What Is a High Voltage Generator?
A high voltage generator is a device that converts low voltage AC current received from the power company into high voltage AC or DC current.
The electricity itself transmitted from the power company is high voltage, such as 6.6kV or 33kV, but is converted to low voltage, such as 200V or 400V, for safety reasons at the end of actual use of the electricity.
When using equipment that requires high voltage for operation or conducting tests using high voltage, it is necessary to convert from such low voltage to high voltage.
There are several types of high voltage generators for different applications, each with different voltage characteristics and ranges.
The lineup varies from manufacturer to manufacturer but includes DC high voltage stabilized power supplies, withstand voltage testing/insulation breakdown devices, impulse voltage generators, high voltage pulse generators, and high voltage testing devices.
Uses of High Voltage Generators
Uses of high voltage generators vary according to the characteristics of the device, but
- Coating of various parts such as car frames and construction materials using DC high voltage
- Withstand voltage, dielectric breakdown, and impulse testing of electric wires and other industrial electrical equipment
- Surface treatment of metals, plastics, and other materials by repeatedly generating high voltages
- Sewage treatment using underwater plasma
- Lightning strike and lightning surge tests by generating simulated lightning
- High-voltage practical training and evaluation testing at technical high schools, universities, and other qualifying schools
The following is a list of examples.
Principles of High Voltage Generators
High voltage generators use electronic circuits with an amplification function, called amplification circuits, to convert low voltage to high voltage.
An amplifier circuit is an electronic circuit that produces an output signal of greater energy than the input signal and consists of a capacitor and components such as resistors and diodes.
A typical example is the Cockcroft-Walton circuit.
Cockcroft-Walton circuits are used when a relatively low-current, high-voltage power supply is required, and can create voltages as high as several 10 V to several million V.

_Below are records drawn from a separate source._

(* ===== verification/PrivateRoute.v ===== *)
(** * Private-call routing (cmd/private_routing.go)

    The last device each subscriber was heard on is kept for a while, and a
    private call goes to the device of its destination. *)

From S2P Require Import Prelude Packet.

Definition recentPrivateRouteTTL : Z := 15 * minute.

Record recentPrivateRoute := mkRecent { sourceKey : string; lastSeen : time }.

Record recentPrivateRouteCache := mkCache {
  ttl : Z;
  routes : gmap Z recentPrivateRoute
}.

Definition newRecentPrivateRouteCache (t : Z) : recentPrivateRouteCache :=
  mkCache (if t <=? 0 then recentPrivateRouteTTL else t) ∅.

Definition now_utc (now clock : time) : time := if time_is_zero now then clock else now.

Definition pruneLocked (c : recentPrivateRouteCache) (now : time) : recentPrivateRouteCache :=
  if ttl c <=? 0 then c
  else
    let cutoff := now - ttl c in
    mkCache (ttl c) (filter (fun kv => ~ lastSeen (snd kv) < cutoff) (routes c)).

(** A nil cache is [None]. *)
Definition Remember (c : option recentPrivateRouteCache) (dmrid : Z) (key : string) (now clock : time)
    : option recentPrivateRouteCache :=
  match c with
  | None => None
  | Some c =>
      if (dmrid =? 0) || bool_decide (key = ""%string) then Some c
      else
        let now := now_utc now clock in
        let c := pruneLocked c now in
        Some (mkCache (ttl c) (<[dmrid := mkRecent key now]> (routes c)))
  end.

Definition Lookup (c : option recentPrivateRouteCache) (dmrid : Z) (now clock : time)
    : option recentPrivateRouteCache * (string * bool) :=
  match c with
  | None => (None, (""%string, false))
  | Some c =>
      if dmrid =? 0 then (Some c, (""%string, false))
      else
        let c := pruneLocked c (now_utc now clock) in
        match routes c !! dmrid with
        | None => (Some c, (""%string, false))
        | Some route => (Some c, (sourceKey route, true))
        end
  end.

(** [send targetKey sourceFrontend sourceDeviceKey pkt]; [None] is a nil
    function.  It works on a state [S] of its own. *)
Definition routePrivateCall {S} (c : option recentPrivateRouteCache) (s : S) (sourceFrontend sourceDeviceKey : string)
    (pkt : Packet) (now clock : time) (send : option (S -> string -> string -> string -> Packet -> S * bool))
    : option recentPrivateRouteCache * S * (string * bool) :=
  match c, send with
  | None, _ | _, None => (c, s, (""%string, false))
  | _, Some send =>
      if GroupCall pkt || (Dst pkt =? 0) then (c, s, (""%string, false))
      else
        let '(c, (targetKey, ok)) := Lookup c (u32 (Dst pkt)) now clock in
        if negb ok || bool_decide (targetKey = ""%string) || bool_decide (targetKey = sourceDeviceKey)
        then (c, s, (""%string, false))
        else
          let '(s, sent) := send s targetKey sourceFrontend sourceDeviceKey pkt in
          if negb sent then (c, s, (""%string, false)) else (c, s, (targetKey, true))
  end.

(** ** The history of a cache *)

Inductive event :=
  | Heard (dmrid : Z) (key : string) (now : time)
  | Asked (dmrid : Z) (now : time).

Definition event_time (e : event) : time := match e with Heard _ _ t | Asked _ t => t end.

Definition apply_event (c : option recentPrivateRouteCache) (e : event) : option recentPrivateRouteCache :=
  match e with
  | Heard d k t => Remember c d k t 0
  | Asked d t => fst (Lookup c d t 0)
  end.

Definition history (t : Z) (es : list event) : option recentPrivateRouteCache :=
  foldl apply_event (Some (newRecentPrivateRouteCache t)) es.

(** The last time [d] was heard in a history, newest event first. *)
Fixpoint last_heard (d : Z) (rev_es : list event) : option recentPrivateRoute :=
  match rev_es with
  | [] => None
  | Heard d' k t :: es =>
      if (d' =? d) && negb (d' =? 0) && negb (bool_decide (k = ""%string)) then Some (mkRecent k t)
      else last_heard d es
  | Asked _ _ :: es => last_heard d es
  end.

(** The clock does not go back, and is never the zero time. *)
Fixpoint monotone (rev_es : list event) (now : time) : Prop :=
  match rev_es with
  | [] => 0 < now
  | e :: es => event_time e <= now /\ monotone es (event_time e)
  end.

Definition effective_ttl (t : Z) : Z := if t <=? 0 then recentPrivateRouteTTL else t.

Lemma effective_ttl_pos t : 0 < effective_ttl t.
Proof. unfold effective_ttl. destruct (Z.leb_spec t 0); [by vm_compute | lia]. Qed.

Lemma monotone_pos es now : monotone es now -> 0 < now.
Proof. revert now. induction es as [| e es IH]; intros now; cbn; [done |]. intros [H1 H2%IH]. lia. Qed.

Lemma now_utc_pos now clock : 0 < now -> now_utc now clock = now.
Proof. intros H. unfold now_utc, time_is_zero. destruct (Z.eqb_spec now 0); lia. Qed.

(** The routes of the cache at [now] that are not too old. *)
Definition fresh_at (t now : Z) (r : option recentPrivateRoute) : option recentPrivateRoute :=
  match r with
  | Some r => if now - effective_ttl t <=? lastSeen r then Some r else None
  | None => None
  end.

Lemma fresh_at_le t now now' r : now <= now' -> fresh_at t now' (fresh_at t now r) = fresh_at t now' r.
Proof.
  intros H. destruct r as [r |]; cbn; [| done]. destruct (Z.leb_spec (now - effective_ttl t) (lastSeen r)); [done |].
  cbn. destruct (Z.leb_spec (now' - effective_ttl t) (lastSeen r)); [lia | done].
Qed.

Lemma prune_lookup t c now d :
  ttl c = effective_ttl t -> routes (pruneLocked c now) !! d = fresh_at t now (routes c !! d).
Proof.
  intros E. unfold pruneLocked. rewrite E. pose proof (effective_ttl_pos t).
  destruct (Z.leb_spec (effective_ttl t) 0); [lia |]. cbn.
  destruct (routes c !! d) as [r |] eqn:Er; cbn.
  - destruct (Z.leb_spec (now - effective_ttl t) (lastSeen r)).
    + apply map_lookup_filter_Some. split; [done | cbn; lia].
    + apply map_lookup_filter_None. right. intros x [= <-]%(eq_trans (eq_sym Er)). cbn. lia.
  - apply map_lookup_filter_None. by left.
Qed.

Lemma prune_ttl c now : ttl (pruneLocked c now) = ttl c.
Proof. unfold pruneLocked. by destruct (ttl c <=? 0). Qed.

(** The cache after a history, seen at a time not before its last event. *)
Lemma history_lookup t es now :
  monotone (rev es) now ->
  exists c, history t es = Some c /\ ttl c = effective_ttl t /\
    forall d, fresh_at t now (routes c !! d) = fresh_at t now (last_heard d (rev es)).
Proof.
  revert now. induction es as [| e es IH] using rev_ind; intros now Hm.
  { exists (newRecentPrivateRouteCache t). split_ands; done. }
  rewrite rev_app_distr in *. cbn [rev app monotone] in *. destruct Hm as [Hle Hm].
  destruct (IH _ Hm) as (c & Hc & Ht & Hl). pose proof (monotone_pos _ _ Hm) as Hpos.
  unfold history in *. rewrite foldl_snoc, Hc.
  assert (Hkeep : forall d, fresh_at t now (routes (pruneLocked c (event_time e)) !! d)
    = fresh_at t now (last_heard d (rev es))).
  { intros d. rewrite (prune_lookup t) by done. rewrite Hl. by apply fresh_at_le. }
  assert (Hsame : forall d, fresh_at t now (routes c !! d) = fresh_at t now (last_heard d (rev es))).
  { intros d. rewrite <- (fresh_at_le t (event_time e)), Hl by done. by apply fresh_at_le. }
  destruct e as [d k tm | d tm]; cbn [event_time apply_event Remember Lookup last_heard] in *.
  - destruct (d =? 0) eqn:Ed; cbn [orb andb].
    { exists c. split_ands; [done | done |]. intros d'. rewrite Hsame. by rewrite andb_false_r. }
    destruct (bool_decide (k = ""%string)) eqn:Ek; cbn [orb andb negb].
    { exists c. split_ands; [done | done |]. intros d'. rewrite Hsame. by rewrite !andb_false_r. }
    rewrite now_utc_pos by done. eexists. split; [done |]. cbn. rewrite prune_ttl. split; [done |].
    intros d'. destruct (Z.eqb_spec d d') as [<- | Hne]; cbn;
      [by rewrite lookup_insert_eq | by rewrite lookup_insert_ne].
  - destruct (d =? 0) eqn:Ed; [by exists c |]. rewrite now_utc_pos by done.
    exists (pruneLocked c tm). rewrite prune_ttl. split_ands; [by destruct (routes (pruneLocked c tm) !! d) | done | done].
Qed.

(** After any history of the cache with a clock that does not go back,
    [Lookup] finds for a subscriber exactly the device it was last heard on, as
    long as that was no longer ago than the cache's lifetime (15 minutes where
    none is given); an older or an unknown subscriber is not found. *)
Theorem lookup_last_heard t es d now clock :
  monotone (rev es) now -> d <> 0 ->
  snd (Lookup (history t es) d now clock) =
    match fresh_at t now (last_heard d (rev es)) with
    | Some r => (sourceKey r, true)
    | None => (""%string, false)
    end.
Proof.
  intros Hm Hd. destruct (history_lookup t es now Hm) as (c & -> & Ht & Hl).
  cbn [Lookup]. apply Z.eqb_neq in Hd. rewrite Hd, now_utc_pos by by eapply monotone_pos.
  rewrite <- Hl, (prune_lookup t) by done. by destruct (fresh_at t now (routes c !! d)).
Qed.

Definition sample_history : list event :=
  [Heard 4600 "hytera:1" 1000; Asked 7 1500; Heard 4600 "moto:2" 2000; Heard 9 "" 2500].

Lemma lookup_last_heard_witness :
  snd (Lookup (history 0 sample_history) 4600 3000 0) = ("moto:2"%string, true) /\
  snd (Lookup (history 0 sample_history) 4600 (2001 + recentPrivateRouteTTL) 0) = (""%string, false).
Proof.
  split.
  - refine (eq_trans (lookup_last_heard 0 sample_history 4600 3000 0 _ _) _); [cbn; lia | lia | done].
  - refine (eq_trans (lookup_last_heard 0 sample_history 4600 (2001 + recentPrivateRouteTTL) 0 _ _) _);
      [cbn; unfold recentPrivateRouteTTL, minute, second, millisecond; lia | lia | by vm_compute].
Defined.

(** C40: After any history of the cache with a clock that does not go back, a private
    call is delivered exactly when its destination was heard within the lifetime of
    the cache, the device it was last heard on is not the device the call came from,
    and that device accepts the packet; the call is then offered to that device once
    and to no other, and a group call or a call to destination zero is never routed
    this way. *)
Theorem private_call_delivery {S} t es (s : S) fe src pkt now clock send :
  monotone (rev es) now -> 0 <= Dst pkt < 2 ^ 32 ->
  let '(_, s', r') := routePrivateCall (history t es) s fe src pkt now clock (Some send) in
  (s', r') =
    match fresh_at t now (last_heard (Dst pkt) (rev es)) with
    | Some r =>
        if negb (GroupCall pkt) && negb (Dst pkt =? 0) && negb (bool_decide (sourceKey r = src)) then
          let '(s1, sent) := send s (sourceKey r) fe src pkt in
          (s1, if sent : bool then (sourceKey r, true) else (""%string, false))
        else (s, (""%string, false))
    | None => (s, (""%string, false))
    end.
Proof.
  intros Hm Hdst. destruct (history_lookup t es now Hm) as (c & Hc & Ht & Hl).
  assert (Hne : forall d r, last_heard d (rev es) = Some r -> sourceKey r <> ""%string).
  { intros d r. generalize (rev es). intros l. induction l as [| [d' k tm | d' tm] l IH]; cbn; [done | | done].
    destruct (bool_decide_reflect (k = ""%string)); [by rewrite andb_false_r |].
    destruct ((d' =? d) && negb (d' =? 0)); cbn; [by intros [= <-] | done]. }
  rewrite Hc. cbn [routePrivateCall].
  destruct (GroupCall pkt); cbn [orb negb andb]; [by destruct (fresh_at _ _ _) |].
  destruct (Dst pkt =? 0) eqn:Ed; cbn [orb negb andb]; [by destruct (fresh_at _ _ _) |].
  assert (Hu : u32 (Dst pkt) = Dst pkt) by (unfold u32; by apply Z.mod_small).
  rewrite Hu. cbn [Lookup]. rewrite Ed, now_utc_pos by by eapply monotone_pos.
  rewrite (prune_lookup t), Hl by done. specialize (Hne (Dst pkt)).
  destruct (last_heard (Dst pkt) (rev es)) as [r |]; cbn [fresh_at]; [| done].
  specialize (Hne r eq_refl). destruct (now - effective_ttl t <=? lastSeen r); [| done]. cbn [negb orb].
  rewrite (bool_decide_false (sourceKey r = ""%string)) by done. cbn [orb].
  destruct (bool_decide (sourceKey r = src)); [done |]. cbn [negb andb].
  by destruct (send s (sourceKey r) fe src pkt) as [s1 [|]].
Qed.

(** A private call to 4600. *)
Definition private_sample : Packet :=
  mkPacket [68; 77; 82; 68] 7 3120001 4600 312000 true false 1 3 305419896 (repeat 0 33).

Lemma private_call_delivery_witness :
  snd (routePrivateCall (history 0 sample_history) tt "hytera" "hytera:1" private_sample 3000 0
    (Some (fun s _ _ _ _ => (s, true)))) = ("moto:2"%string, true).
Proof.
  pose proof (private_call_delivery 0 sample_history tt "hytera" "hytera:1" private_sample 3000 0
    (fun s _ _ _ _ => (s, true)) ltac:(cbn; lia) ltac:(cbn; lia)) as D.
  destruct (routePrivateCall _ tt _ _ _ _ _ _) as [[c s'] r']. apply (f_equal snd) in D. cbn [snd] in D |- *.
  rewrite D. vm_compute. reflexivity.
Defined.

The circuit is made up of a capacitor and a rectifier (either a bipolar vacuum tube or a semiconductor diode), and voltage amplification circuits made up of these components are stacked in a ladder-like fashion.
Because the circuit components are simple, they are lightweight and inexpensive compared to transformers.
In an amplifier circuit, when a voltage is applied, a capacitor upstream is charged to a maximum peak value of the input value.
The downstream pole plate then has a potential equal to the sum of this capacitor and the voltage of the power supply.
Because of the rectifier, no current flows through the reverse bias, and as current flows through the forward bias to the next capacitor, the next capacitor is charged to its potential.
By repeating this process, the capacitors are charged in sequence and the potential gradually increases.
Discharging in series in this state produces a high voltage output.